▸ WHAT IS EXPECTED
Report all lines below with the word "escape".

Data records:
⟨
(** * Stack snippets: envelope recognition, serialization and escape retagging

    A shallow embedding of [src/shared/plugins/stack-snippets/schema.ts] and of
    the escape-preserving inline rule, with the properties of the specification
    stated over it, and further properties read off the code.

    Strings are [String.string]: a JavaScript string is read as its sequence of
    code units, and the embedding covers the code units below 256.  Arrays are
    lists, [undefined] and [null] are [None]. *)

From Stdlib Require Import List Bool Arith Lia ZArith Permutation Sorted Ascii String.
Import ListNotations.
Open Scope string_scope.

(* ===================================================================== *)
(** ** JavaScript strings *)
(* ===================================================================== *)

Module JsString.

Definition LF : ascii := "010"%char.
Definition CR : ascii := "013"%char.
Definition SPACE : ascii := " "%char.
Definition TAB : ascii := "009"%char.

Fixpoint take (n : nat) (s : string) : string :=
  match n, s with
  | S n', String c r => String c (take n' r)
  | _, _ => ""
  end.

Fixpoint drop (n : nat) (s : string) : string :=
  match n, s with
  | S n', String _ r => drop n' r
  | _, _ => s
  end.

(** [s.slice(b, e)] for non-negative arguments; an [undefined] start counts as
    0 and an [undefined] end as the length of [s]. *)
Definition slice (s : string) (b e : option nat) : string :=
  let b' := match b with Some n => n | None => 0 end in
  let e' := match e with Some n => n | None => length s end in
  take (e' - b') (drop b' s).

(** [s.charCodeAt(i)]: [None] stands for NaN; an [undefined] position counts
    as 0. *)
Definition charCodeAt (s : string) (i : option nat) : option nat :=
  option_map nat_of_ascii (get (match i with Some n => n | None => 0 end) s).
⟩
▸ WRITTEN RESPONSE
(** * Stack snippets: envelope recognition, serialization and escape retagging
    the escape-preserving inline rule, with the properties of the specification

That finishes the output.